Assignment. Exactly the lines starting at the line containing "apply constantTimeCompare_true_iff, str_eqb_eq in" and ending at the line containing "repeat (destruct H" are to be written out from the listing below, both included.

Task material.
__________________________________________________
Lemma constantTimeCompare_str_eqb (a b : JS.jsstring) :
  constantTimeCompare a b = JS.str_eqb a b.
Proof.
  destruct (JS.str_eqb a b) eqn:E.
  - apply constantTimeCompare_true_iff, str_eqb_eq, E.
  - destruct (constantTimeCompare a b) eqn:E'; [|reflexivity].
    apply constantTimeCompare_true_iff, str_eqb_eq in E'. congruence.
Qed.

(** ** Printing and parsing the iteration count *)

Lemma to_of_Z (z : Z) : 0 <= z < 256 -> Octet.to_Z (Octet.of_Z z) = z.
Proof.
  intros H. unfold Octet.of_Z, Octet.to_Z. rewrite Z.mod_small by lia.
  destruct (Byte.of_N (Z.to_N z)) as [b|] eqn:E.
  - apply Byte.to_of_N in E. rewrite E. lia.
  - apply Byte.of_N_None_iff in E. lia.
Qed.

Lemma code_digit_char (d : Z) : is_decimal d -> JS.code (JS.digit_char d) = 48 + d.
Proof.
  unfold is_decimal. intros H. unfold JS.digit_char, JS.code. cbn [JS.hi JS.lo].
  replace (d <? 10) with true by (symmetry; apply Z.ltb_lt; lia).
  rewrite to_of_Z by lia. reflexivity.
Qed.

Lemma decimal_cases (d : Z) :
  is_decimal d ->
  d = 0 \/ d = 1 \/ d = 2 \/ d = 3 \/ d = 4 \/ d = 5 \/ d = 6 \/ d = 7 \/ d = 8 \/ d = 9.
Proof. unfold is_decimal. lia. Qed.

Ltac each_decimal H :=
  apply decimal_cases in H;
  repeat (destruct H as [H|H]; [subst; reflexivity|]); subst; reflexivity.

Lemma digit_char_not_white (d : Z) : is_decimal d -> JS.is_white (JS.digit_char d) = false.
Proof. intros H. each_decimal H. Qed.

Lemma digit_char_value (d : Z) :
  is_decimal d -> JS.digit_value 10 (JS.digit_char d) = Some d.
Proof. intros H. each_decimal H. Qed.

Lemma digit_prefix_digits (ds : list Z) :
  Forall is_decimal ds -> JS.digit_prefix 10 (map JS.digit_char ds) = ds.
Proof.
  induction 1 as [|d ds Hd _ IH]; [reflexivity|].
  cbn [map JS.digit_prefix]. rewrite (digit_char_value d Hd), IH. reflexivity.
Qed.

Lemma parseInt_digits (d : Z) (ds : list Z) :
  Forall is_decimal (d :: ds) ->
  JS.parseInt (map JS.digit_char (d :: ds)) = JS.Int (JS.digits_value 10 (d :: ds)).
Proof.
  intros Hall. pose proof (digit_prefix_digits _ Hall) as Hp.
  inversion Hall as [|? ? Hd Hds]; subst.
  unfold JS.parseInt. cbn [map JS.trim_start] in *.
  rewrite (digit_char_not_white d Hd).
  rewrite (code_digit_char d Hd).
  replace (48 + d =? 45) with false by (symmetry; apply Z.eqb_neq; unfold is_decimal in Hd; lia).
  replace (48 + d =? 43) with false by (symmetry; apply Z.eqb_neq; unfold is_decimal in Hd; lia).
  destruct ds as [|d' ds'].
  - cbn [map] in *. rewrite Hp. f_equal. lia.
  - inversion Hds as [|? ? Hd' _]; subst. cbn [map] in *.
    rewrite (code_digit_char d Hd), (code_digit_char d' Hd').
    replace (48 + d' =? 120) with false
      by (symmetry; apply Z.eqb_neq; unfold is_decimal in Hd'; lia).
    replace (48 + d' =? 88) with false
      by (symmetry; apply Z.eqb_neq; unfold is_decimal in Hd'; lia).
    rewrite andb_false_r. rewrite Hp. f_equal. lia.
Qed.

Lemma digits_value_app (ds : list Z) (d : Z) :
  JS.digits_value 10 (ds ++ [d]) = JS.digits_value 10 ds * 10 + d.
Proof. unfold JS.digits_value. rewrite fold_left_app. reflexivity. Qed.

Lemma digits_fuel_spec (fuel : nat) (n : Z) :
  0 <= n < 2 ^ (Z.of_nat fuel + 1) ->
  let ds := JS.digits_fuel (S fuel) 10 n in
  Forall is_decimal ds /\ ds <> [] /\ JS.digits_value 10 ds = n.
Proof.
  revert n. induction fuel as [|fuel IH]; intros n Hn.
  - change (2 ^ (Z.of_nat 0 + 1)) with 2 in Hn. cbn [JS.digits_fuel].
    replace (n <? 10) with true by (symmetry; apply Z.ltb_lt; lia).
    split; [|split; [discriminate|unfold JS.digits_value; cbn; lia]].
    constructor; [unfold is_decimal; lia|constructor].
  - cbn zeta. change (JS.digits_fuel (S (S fuel)) 10 n)
      with (if n <? 10 then [n] else JS.digits_fuel (S fuel) 10 (n / 10) ++ [n mod 10]).
    destruct (n <? 10) eqn:E.
    + apply Z.ltb_lt in E.
      split; [|split; [discriminate|unfold JS.digits_value; cbn; lia]].
      constructor; [unfold is_decimal; lia|constructor].
    + apply Z.ltb_ge in E.
      assert (Hq : 0 <= n / 10 < 2 ^ (Z.of_nat fuel + 1)).
      { split; [apply Z.div_pos; lia|].
        apply Z.div_lt_upper_bound; [lia|].
        replace (Z.of_nat (S fuel) + 1) with (Z.succ (Z.of_nat fuel + 1)) in Hn by lia.
        rewrite Z.pow_succ_r in Hn by lia. lia. }
      destruct (IH (n / 10) Hq) as (Hall & Hne & Hval).
      split; [|split].
      * apply Forall_app. split; [assumption|].
        constructor; [|constructor]. unfold is_decimal.
        pose proof (Z.mod_pos_bound n 10 ltac:(lia)); lia.
      * intros Habs. apply app_eq_nil in Habs. destruct Habs as [_ Habs]; discriminate.
      * rewrite digits_value_app, Hval.
        pose proof (Z.div_mod n 10 ltac:(lia)). lia.
Qed.

Lemma digits_spec (n : Z) :
  0 <= n ->
  Forall is_decimal (JS.digits 10 n) /\ JS.digits 10 n <> []
  /\ JS.digits_value 10 (JS.digits 10 n) = n.
Proof.
  intros Hn. unfold JS.digits. apply digits_fuel_spec.
  rewrite Z2Nat.id by apply Z.log2_nonneg.
  split; [assumption|].
  destruct (Z.eq_dec n 0) as [->|Hz]; [reflexivity|].
  replace (Z.log2 n + 1) with (Z.succ (Z.log2 n)) by lia.
  apply Z.log2_spec. lia.
Qed.

Lemma parseInt_toString (n : Z) :
  0 <= n -> JS.parseInt (JS.Number_toString 10 (JS.Int n)) = JS.Int n.
Proof.
  intros Hn. unfold JS.Number_toString.
  replace (n <? 0) with false by (symmetry; apply Z.ltb_ge; lia).
  destruct (digits_spec n Hn) as (Hall & Hne & Hval).
  destruct (JS.digits 10 n) as [|d ds]; [congruence|].
  rewrite parseInt_digits by assumption. rewrite Hval. reflexivity.
Qed.

Lemma digit_char_free (d : Z) :
  is_decimal d -> JS.char_eqb (JS.digit_char d) dollar = false.
Proof. intros H. each_decimal H. Qed.

Lemma toString_free (n : Z) :
  0 <= n -> free_of dollar (JS.Number_toString 10 (JS.Int n)) = true.
Proof.
  intros Hn. unfold JS.Number_toString.
  replace (n <? 0) with false by (symmetry; apply Z.ltb_ge; lia).
  destruct (digits_spec n Hn) as (Hall & _ & _).
  unfold free_of. rewrite forallb_forall. intros c Hc.
  apply in_map_iff in Hc. destruct Hc as (d & <- & Hd).
  rewrite Forall_forall in Hall. rewrite (digit_char_free d (Hall d Hd)). reflexivity.
Qed.

(** ** What [generateSalt], [createPasswordHash] and [verifyPassword] do *)

Lemma generateSalt_run (w : world) :
  generateSalt 16 w = (Return (drawn_salt w), advance 16 w).
Proof. reflexivity. Qed.

Lemma createPasswordHash_run (password : JS.jsstring) (w : world) :
  createPasswordHash password w
  = (Return (encoded_record (JS.Int 100000) (drawn_salt w)
               (digest_of password (drawn_salt w) 100000)),
     advance 16 w).
Proof.
  unfold createPasswordHash, bind. rewrite generateSalt_run.
  rewrite hashPassword_run by reflexivity. reflexivity.
Qed.

Lemma split_record (n : Z) (salt digest : JS.jsstring) :
  0 <= n -> free_of dollar salt = true -> free_of dollar digest = true ->
  JS.split dollar (encoded_record (JS.Int n) salt digest)
  = [[]; JS.lit "pbkdf2"; JS.Number_toString 10 (JS.Int n); salt; digest].
Proof.
  intros Hn Hs Hd.
  assert (E : encoded_record (JS.Int n) salt digest
              = [] ++ dollar :: (JS.lit "pbkdf2" ++ dollar ::
                  (JS.Number_toString 10 (JS.Int n) ++ dollar :: (salt ++ dollar :: digest))))
    by reflexivity.
  rewrite E.
  rewrite split_app by reflexivity.
  rewrite split_app by reflexivity.
  rewrite split_app by (apply toString_free; assumption).
  rewrite split_app by assumption.
  rewrite split_free by assumption. reflexivity.
Qed.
__________________________________________________
Written solution.
    apply constantTimeCompare_true_iff, str_eqb_eq in E'. congruence.
Qed.

(** ** Printing and parsing the iteration count *)

Lemma to_of_Z (z : Z) : 0 <= z < 256 -> Octet.to_Z (Octet.of_Z z) = z.
Proof.
  intros H. unfold Octet.of_Z, Octet.to_Z. rewrite Z.mod_small by lia.
  destruct (Byte.of_N (Z.to_N z)) as [b|] eqn:E.
  - apply Byte.to_of_N in E. rewrite E. lia.
  - apply Byte.of_N_None_iff in E. lia.
Qed.

Lemma code_digit_char (d : Z) : is_decimal d -> JS.code (JS.digit_char d) = 48 + d.
Proof.
  unfold is_decimal. intros H. unfold JS.digit_char, JS.code. cbn [JS.hi JS.lo].
  replace (d <? 10) with true by (symmetry; apply Z.ltb_lt; lia).
  rewrite to_of_Z by lia. reflexivity.
Qed.

Lemma decimal_cases (d : Z) :
  is_decimal d ->
  d = 0 \/ d = 1 \/ d = 2 \/ d = 3 \/ d = 4 \/ d = 5 \/ d = 6 \/ d = 7 \/ d = 8 \/ d = 9.
Proof. unfold is_decimal. lia. Qed.

Ltac each_decimal H :=
  apply decimal_cases in H;
  repeat (destruct H as [H|H]; [subst; reflexivity|]); subst; reflexivity.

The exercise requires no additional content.